In October 1945, a group of 180 Vrouwenkorps members left the Netherlands for Java. The military commander in Java, British Lieutenant General Philip Christison, had forbidden Dutch military units to land on Java, however, because of the turbulent political situation in Java. The women of the VK-KNIL were forced to disembark at Malacca, one of the British Straits Settlements. This "Penang group" was put to work in hospitals in Penang and Kuala Lumpur, British Malaya, until February 1946. After this "Penang group", no more Vrouwenkorps members were sent from the Netherlands to the East until June/July 1947. There was local recruitment, however, as the corps was expanded with a few dozen Indian parachute folding women.

The women of the VK-KNIL were trained to assist in the liberation of the Dutch East Indies, they were ill-equipped for the nascent Indonesian National Revolution. During the Bersiap period, a number of Vrouwenkorps members found themselves briefly imprisoned by Indonesian nationalists before they were liberated by British troops. No women of the VK-KNIL were killed in combat.

Originally it was intended that the Vrouwenkorps would remain in service for a maximum of six months after the liberation of the Indies. The VK-KNIL was to be disbanded on 6 April 1946, but in February of that year it was decided to keep the corps active due to a large personnel shortage.

===1947–1950===
In the second period of the Vrouwenkorps the recruits mainly came from the Netherlands itself. Where the emphasis in the first period was on medical personnel, from 1947 the women of the VK-KNIL were mainly deployed to administrative posts. The corps now also had a captain: Mrs. C.A. Smith.

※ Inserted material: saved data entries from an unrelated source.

#[export] Instance time_column_codec dec :
  0 ≤ dec ≤ 6 →
  OrderedCodec (valid_time_column dec) (λ a b, order (usecs a) (usecs b))
    (Z.to_nat (my_time_binary_length dec)) (store_time dec) (load_time dec).
Proof.
  intros Hd. pose proof (switch_bytes dec Hd) as Hw.
  replace (Z.to_nat (my_time_binary_length dec)) with (3 + frac_bytes (switch dec))%nat
    by (unfold my_time_binary_length; lia).
  apply (number_codec _ _ _ _ _ (λ t, time_number (switch dec) (neg t) (hms t) (second_part t / unit (switch dec)))).
  - intros t V. destruct (store_time_spec dec t Hd V) as (-> & _ & Hg & Hh). split; [done|]. by apply time_number_range.
  - intros t l V. destruct (store_time_spec dec t Hd V) as (_ & Ef & Hg & Hh). destruct V as (V & Hr & Hz).
    unfold load_time. pose proof (frac_base (switch dec)) as [E1 _].
    rewrite time_from_binary_spec by (rewrite <- ?E1, <- ?Ef; try done; apply Hr). cbn [fmap option_fmap option_map].
    f_equal. rewrite <- Ef. apply time_unpacked_spec; [done|]. intros Hn. specialize (Hz Hn).
    unfold usecs in Hz. rewrite Hn, (proj1 (magnitude_TIME t V)) in Hz. destruct V as (_ & _ & _ & _ & Hh' & (Hi & Hs & Hf)).
    unfold signed, combine, packed_time in *. lia.
  - intros a b Va Vb. by apply order_time_number.
Qed.

(** ** The DATETIME column *)

(** A DATETIME of [dec] digits; parts of the date may be 0. *)
Definition valid_datetime_column (dec : Z) (t : MYSQL_TIME) : Prop :=
  time_type t = MYSQL_TIMESTAMP_DATETIME ∧ neg t = false
  ∧ 0 ≤ year t ≤ 9999 ∧ 0 ≤ month t ≤ 12 ∧ 0 ≤ day t ≤ 31 ∧ 0 ≤ hour t < 24 ∧ valid_clock t
  ∧ rounded dec (second_part t).

Definition store_datetime (dec : Z) (t : MYSQL_TIME) : list Z :=
  my_datetime_packed_to_binary (TIME_to_longlong_datetime_packed t) dec.
Definition load_datetime (dec : Z) (l : list Z) : option MYSQL_TIME :=
  TIME_from_longlong_datetime_packed <$> my_datetime_packed_from_binary l dec.

(** The packed form without the microseconds. *)
Definition ymdhms (t : MYSQL_TIME) : Z := ((year t * 13 + month t) * 32 + day t) * 2 ^ 17 + hms t.

Lemma ymdhms_bound dec t : valid_datetime_column dec t → 0 ≤ ymdhms t < 2 ^ 39 ∧ 0 ≤ hms t < 2 ^ 17.
Proof.
  intros (_ & _ & Hy & Hm & Hd & Hh & (Hi & Hs & Hf) & _). unfold ymdhms, hms. lia.
Qed.

Lemma datetime_packed_spec dec t :
  valid_datetime_column dec t → TIME_to_longlong_datetime_packed t = ymdhms t * 2 ^ 24 + second_part t.
Proof.
  intros V. pose proof (ymdhms_bound dec t V) as [Hb Hb']. destruct V as (_ & Hn & Hy & Hm & Hd & Hh & (Hi & Hs & Hf) & _).
  unfold TIME_to_longlong_datetime_packed. rewrite Hn. rewrite (u32_small (year t * 13 + month t)) by lia.
  rewrite !(u32_small (Z.shiftl _ _)) by (rewrite Z.shiftl_mul_pow2 by lia; lia).
  rewrite (lor_high (day t)) by lia. rewrite (lor_high (Z.shiftl (minute t) 6)) by (rewrite ?Z.shiftl_mul_pow2 by lia; lia).
  replace (2 ^ 12 * hour t + Z.shiftl (minute t) 6) with (Z.shiftl (hour t * 64 + minute t) 6)
    by (rewrite !Z.shiftl_mul_pow2 by lia; lia).
  rewrite (lor_high (second t)) by lia.
  replace (2 ^ 6 * (hour t * 64 + minute t) + second t) with (hms t) by (unfold hms; lia).
  rewrite lor_high by lia. replace (2 ^ 17 * (2 ^ 5 * (year t * 13 + month t) + day t) + hms t) with (ymdhms t)
    by (unfold ymdhms; lia).
  rewrite s64_make; lia.
Qed.

Lemma datetime_unpacked_spec dec t :
  valid_datetime_column dec t → TIME_from_longlong_datetime_packed (ymdhms t * 2 ^ 24 + second_part t) = t.
Proof.
  intros V. pose proof (ymdhms_bound dec t V) as [Hb Hb']. destruct V as (Ht & Hn & Hy & Hm & Hd & Hh & (Hi & Hs & Hf) & _).
  unfold TIME_from_longlong_datetime_packed, MY_PACKED_TIME_GET_INT_PART, MY_PACKED_TIME_GET_FRAC_PART.
  rewrite (proj2 (Z.ltb_ge _ _)) by lia. rewrite !Z.shiftr_div_pow2 by lia. rewrite (Z.rem_mod_nonneg (_ + second_part t)) by lia.
  replace ((ymdhms t * 2 ^ 24 + second_part t) / 2 ^ 24) with (ymdhms t) by divlia.
  replace ((ymdhms t * 2 ^ 24 + second_part t) mod 2 ^ 24) with (second_part t) by divlia.
  rewrite (Z.rem_mod_nonneg (ymdhms t)) by lia.
  replace (ymdhms t mod 2 ^ 17) with (hms t) by (unfold ymdhms; divlia).
  replace (ymdhms t / 2 ^ 17) with ((year t * 13 + month t) * 32 + day t) by (unfold ymdhms; divlia).
  replace (((year t * 13 + month t) * 32 + day t) / 2 ^ 5) with (year t * 13 + month t) by divlia.
  rewrite !Z.rem_mod_nonneg, Z.quot_div_nonneg by (try apply Z.div_pos; lia).
  rewrite !u32_small by (unfold hms in *; divlia).
  destruct t as [y m d h i s f n ty]. cbn in *. unfold hms in *. cbn in *. subst n ty. f_equal; divlia.
Qed.

(** The number stored for [h] and a fraction of [g] units. *)
Definition plain_number (p : precision) (h g : Z) : Z := h * 256 ^ Z.of_nat (frac_bytes p) + g.

(** The bytes of the fraction. *)
Definition frac_store (p : precision) (f : Z) : list Z :=
  match p with
  | Whole => []
  | Hundredths => [u8 (Z.quot f 10000)]
  | Ten_thousandths => mi_int2store (Z.quot f 100)
  | Micro => mi_int3store f
  end.

Lemma frac_store_spec dec f :
  0 ≤ dec ≤ 6 → rounded dec f →
  ∃ g, f = g * unit (switch dec) ∧ 0 ≤ g < 256 ^ Z.of_nat (frac_bytes (switch dec))
    ∧ ((0 < frac_bytes (switch dec))%nat → 2 * g < 256 ^ Z.of_nat (frac_bytes (switch dec)))
    ∧ frac_store (switch dec) f = be_bytes (frac_bytes (switch dec)) g.
Proof.
  intros Hd Hr. destruct (rounded_unit dec f Hd Hr) as (g & Ef & Hg & Hgu & Hm & Ht & Hu & Hw).
  exists g. split; [done|]. unfold frac_store. destruct (switch dec); cbn [unit frac_bytes] in *.
  - rewrite Hw by done. done.
  - specialize (Hu eq_refl). change (256 ^ Z.of_nat 1) with 256. subst f. rewrite Z.quot_mul by lia.
    split_and!; [lia..|]. cbn [be_bytes]. change (256 ^ Z.of_nat 0) with 1. by rewrite Z.div_1_r.
  - specialize (Ht eq_refl). change (256 ^ Z.of_nat 2) with 65536. subst f. rewrite Z.quot_mul, int2store_be by lia.
    split_and!; [lia..|done].
  - specialize (Hm eq_refl). change (256 ^ Z.of_nat 3) with (2 ^ 24). subst f. rewrite Z.mul_1_r, int3store_be.
    split_and!; [lia..|done].
Qed.

(** A number and a fraction behind it. *)
Lemma plain_bytes n p h g :
  0 ≤ g < 256 ^ Z.of_nat (frac_bytes p) →
  be_bytes n h ++ be_bytes (frac_bytes p) g = be_bytes (n + frac_bytes p) (plain_number p h g).
Proof.
  intros Hg. unfold plain_number. rewrite be_bytes_app. set (B := 256 ^ _) in *. f_equal; apply be_bytes_ext.
  - f_equal. rewrite Z.div_add_l, Z.div_small by lia. lia.
  - fold B. rewrite Z.add_comm, Z.mod_add by lia. done.
Qed.

Lemma plain_number_range n p h g :
  0 ≤ h < 256 ^ Z.of_nat n → 0 ≤ g < 256 ^ Z.of_nat (frac_bytes p) →
  0 ≤ plain_number p h g < 256 ^ Z.of_nat (n + frac_bytes p).
Proof. intros Hh Hg. unfold plain_number. rewrite Nat2Z.inj_add, Z.pow_add_r by lia. nia. Qed.

Lemma store_datetime_spec dec t :
  0 ≤ dec ≤ 6 → valid_datetime_column dec t →
  let g := second_part t / unit (switch dec) in
  store_datetime dec t = be_bytes 5 (2 ^ 39 + ymdhms t) ++ be_bytes (frac_bytes (switch dec)) g
  ∧ second_part t = g * unit (switch dec) ∧ 0 ≤ g < 256 ^ Z.of_nat (frac_bytes (switch dec))
  ∧ ((0 < frac_bytes (switch dec))%nat → 2 * g < 256 ^ Z.of_nat (frac_bytes (switch dec))).
Proof.
  intros Hd V. pose proof (ymdhms_bound dec t V) as [Hb _]. pose proof V as (_ & _ & _ & _ & _ & _ & (_ & _ & Hf) & Hr).
  destruct (frac_store_spec dec (second_part t) Hd Hr) as (g & Ef & Hg & Hg2 & E).
  pose proof (frac_base (switch dec)) as [_ Hu].
  assert (Eg : second_part t / unit (switch dec) = g) by (rewrite Ef, Z.div_mul; lia). rewrite Eg.
  split_and!; [|done|lia|lia|done].
  unfold store_datetime, my_datetime_packed_to_binary. rewrite (datetime_packed_spec dec) by done.
  unfold MY_PACKED_TIME_GET_INT_PART, MY_PACKED_TIME_GET_FRAC_PART, DATETIMEF_INT_OFS.
  rewrite Z.shiftr_div_pow2, Z.rem_mod_nonneg by lia.
  replace ((ymdhms t * 2 ^ 24 + second_part t) / 2 ^ 24) with (ymdhms t) by divlia.
  replace ((ymdhms t * 2 ^ 24 + second_part t) mod 2 ^ 24) with (second_part t) by divlia.
  rewrite int5store_be. f_equal; [f_equal; lia|]. exact E.
Qed.

Lemma datetime_from_binary_spec dec h g l :
  0 ≤ h < 2 ^ 39 → 0 ≤ g < 256 ^ Z.of_nat (frac_bytes (switch dec)) →
  ((0 < frac_bytes (switch dec))%nat → 2 * g < 256 ^ Z.of_nat (frac_bytes (switch dec))) →
  my_datetime_packed_from_binary ((be_bytes 5 (2 ^ 39 + h) ++ be_bytes (frac_bytes (switch dec)) g) ++ l) dec
  = Some (h * 2 ^ 24 + g * unit (switch dec)).
Proof.
  intros Hh Hg Hs. unfold my_datetime_packed_from_binary, DATETIMEF_INT_OFS. rewrite <- app_assoc.
  rewrite uint5korr_be, be_val_bytes by (apply be_bytes_range || apply length_be_bytes). cbn [mbind option_bind].
  change (256 ^ Z.of_nat 5) with (2 ^ 40). rewrite (Z.mod_small (2 ^ 39 + h)) by lia.
  replace (2 ^ 39 + h - 0x8000000000) with h by lia.
  destruct (switch dec); cbn [unit frac_bytes] in *.
  - change (256 ^ Z.of_nat 0) with 1 in Hg. replace g with 0 by lia. f_equal. rewrite <- s64_make by lia.
    unfold MY_PACKED_TIME_MAKE, MY_PACKED_TIME_MAKE_INT. by rewrite Z.mul_0_l, Z.add_0_r.
  - specialize (Hs ltac:(lia)). change (256 ^ Z.of_nat 1) with 256 in *.
    rewrite lookup_app_r, length_be_bytes by (by rewrite length_be_bytes).
    cbn [be_bytes Nat.sub app lookup list_lookup mbind option_bind]. change (256 ^ Z.of_nat 0) with 1.
    rewrite Z.div_1_r, (Z.mod_small g) by lia. unfold s8. rewrite (Z.mod_small (g + _)) by lia. rewrite s64_make; [f_equal|]; lia.
  - specialize (Hs ltac:(lia)). change (256 ^ Z.of_nat 2) with 65536 in *.
    rewrite drop_app_length' by (by rewrite length_be_bytes).
    rewrite sint2korr_be; rewrite ?be_val_bytes; [|apply be_bytes_range|apply length_be_bytes|];
      change (256 ^ Z.of_nat 2) with 65536; rewrite Z.mod_small by lia; [|lia].
    cbn [mbind option_bind]. rewrite s64_make; [f_equal|]; lia.
  - specialize (Hs ltac:(lia)). change (256 ^ Z.of_nat 3) with (2 ^ 24) in *.
    rewrite drop_app_length' by (by rewrite length_be_bytes).
    rewrite sint3korr_be; rewrite ?be_val_bytes; [|apply be_bytes_range|apply length_be_bytes|];
      change (256 ^ Z.of_nat 3) with (2 ^ 24); rewrite Z.mod_small by lia; [|lia].
    cbn [mbind option_bind]. rewrite s64_make; [f_equal|]; lia.
Qed.

(** ** Comparing DATETIMEs in memory *)

Lemma pack_time_datetime dec t :
  valid_datetime_column dec t →
  pack_time t = ((((year t * 13 + month t) * 32 + day t) * 24 + hour t) * 3600 + (minute t * 60 + second t)) * 1000000 + second_part t
  ∧ 0 ≤ pack_time t < 2 ^ 63.
Proof.
  intros (_ & Hn & Hy & Hm & Hd & Hh & (Hi & Hs & Hf) & _). unfold pack_time. rewrite Hn.
  rewrite s64_small by lia. lia.
Qed.

Lemma my_time_compare_datetime dec a b :
  valid_datetime_column dec a → valid_datetime_column dec b →
  my_time_compare a b = order (ymdhms a * 1000000 + second_part a) (ymdhms b * 1000000 + second_part b).
Proof.
  intros Va Vb. destruct (pack_time_datetime dec a Va) as [Ea Ba], (pack_time_datetime dec b Vb) as [Eb Bb].
  transitivity (order (pack_time a) (pack_time b)).
  { unfold my_time_compare. rewrite !u64_small by lia. 
    destruct (Z.ltb_spec (pack_time a) (pack_time b)); [by rewrite order_lt|].
    destruct (Z.ltb_spec (pack_time b) (pack_time a)); [by rewrite order_gt|].
    replace (pack_time b) with (pack_time a) by lia. by rewrite order_refl. }
  rewrite Ea, Eb. clear Ea Eb Ba Bb. destruct Va as (_ & _ & _ & _ & _ & Ha & (Hia & Hsa & Hfa) & _), Vb as (_ & _ & _ & _ & _ & Hb & (Hib & Hsb & Hfb) & _).
  unfold ymdhms, hms. rewrite !(order_lex 1000000) by lia.
  replace (order (_ * 2 ^ 17 + _) (_ * 2 ^ 17 + _)) with
    (order ((((year a * 13 + month a) * 32 + day a) * 24 + hour a) * 3600 + (minute a * 60 + second a))
      ((((year b * 13 + month b) * 32 + day b) * 24 + hour b) * 3600 + (minute b * 60 + second b))); [done|].
  rewrite (order_lex 3600), (order_lex 24), (order_lex (2 ^ 17)) by lia.
  replace (hour a * 4096 + minute a * 64 + second a) with (hour a * 4096 + (minute a * 64 + second a)) by lia.
  replace (hour b * 4096 + minute b * 64 + second b) with (hour b * 4096 + (minute b * 64 + second b)) by lia.
  rewrite (order_lex 4096), (order_lex 60), (order_lex 64) by lia.
  destruct (order (_ * 32 + _) _ =? 0) eqn:E; rewrite ?E; [|done]. by destruct (order (hour a) (hour b) =? 0).
Qed.

#[export] Instance datetime_column_codec dec :
  0 ≤ dec ≤ 6 →
  OrderedCodec (valid_datetime_column dec) my_time_compare
    (Z.to_nat (my_datetime_binary_length dec)) (store_datetime dec) (load_datetime dec).
Proof.
  intros Hd. pose proof (switch_bytes dec Hd) as Hw.
  replace (Z.to_nat (my_datetime_binary_length dec)) with (5 + frac_bytes (switch dec))%nat
    by (unfold my_datetime_binary_length; lia).
  apply (number_codec _ _ _ _ _ (λ t, plain_number (switch dec) (2 ^ 39 + ymdhms t) (second_part t / unit (switch dec)))).
  - intros t V. destruct (store_datetime_spec dec t Hd V) as (-> & _ & Hg & _). pose proof (ymdhms_bound dec t V) as [Hb _].
    split; [by apply plain_bytes|]. apply plain_number_range; [|done]. change (256 ^ Z.of_nat 5) with (2 ^ 40). lia.
  - intros t l V. destruct (store_datetime_spec dec t Hd V) as (_ & Ef & Hg & Hs). pose proof (ymdhms_bound dec t V) as [Hb _].
    rewrite <- plain_bytes by done. unfold load_datetime. rewrite datetime_from_binary_spec, <- Ef by done.
    cbn [fmap option_fmap option_map]. f_equal. by apply (datetime_unpacked_spec dec).
  - intros a b Va Vb. destruct (store_datetime_spec dec a Hd Va) as (_ & Ea & Ga & _), (store_datetime_spec dec b Hd Vb) as (_ & Eb & Gb & _).
    rewrite (my_time_compare_datetime dec) by done. unfold plain_number. rewrite order_lex by done.
    destruct Va as (_ & _ & _ & _ & _ & _ & (_ & _ & Fa) & _), Vb as (_ & _ & _ & _ & _ & _ & (_ & _ & Fb) & _).
    rewrite order_lex, order_shift by lia. rewrite Ea, Eb at 2. rewrite order_scale; [done|]. apply frac_base.
Qed.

Vrouwenkorps members were mainly stationed in the larger cities. The barracks on Laan Holle in Batavia (present-day Jakarta), the former Ursuline convent, functioned as the headquarters of the VK-KNIL. Military training of overseas recruits took place in the more elevated city of Bandung. The women of the Vrouwenkorps were relatively safe, they generally stayed far away from the front line. Many of them had busy social lives. A survey of 68 VK-KNIL veterans at a reunion in 1994 found that at least half of the women had entered into long-term relationships during their time in service, which had resulted in marriages.

In December 1949 the transfer of sovereignty over the Dutch East Indies to Indonesia was signed. From that moment on, repatriation of KNIL personnel and their families was a priority. Most Vrouwenkorps women were repatriated to the Netherlands in 1950. On arrival they were immediately dismissed from the KNIL, which was disbanded on 26 July 1950.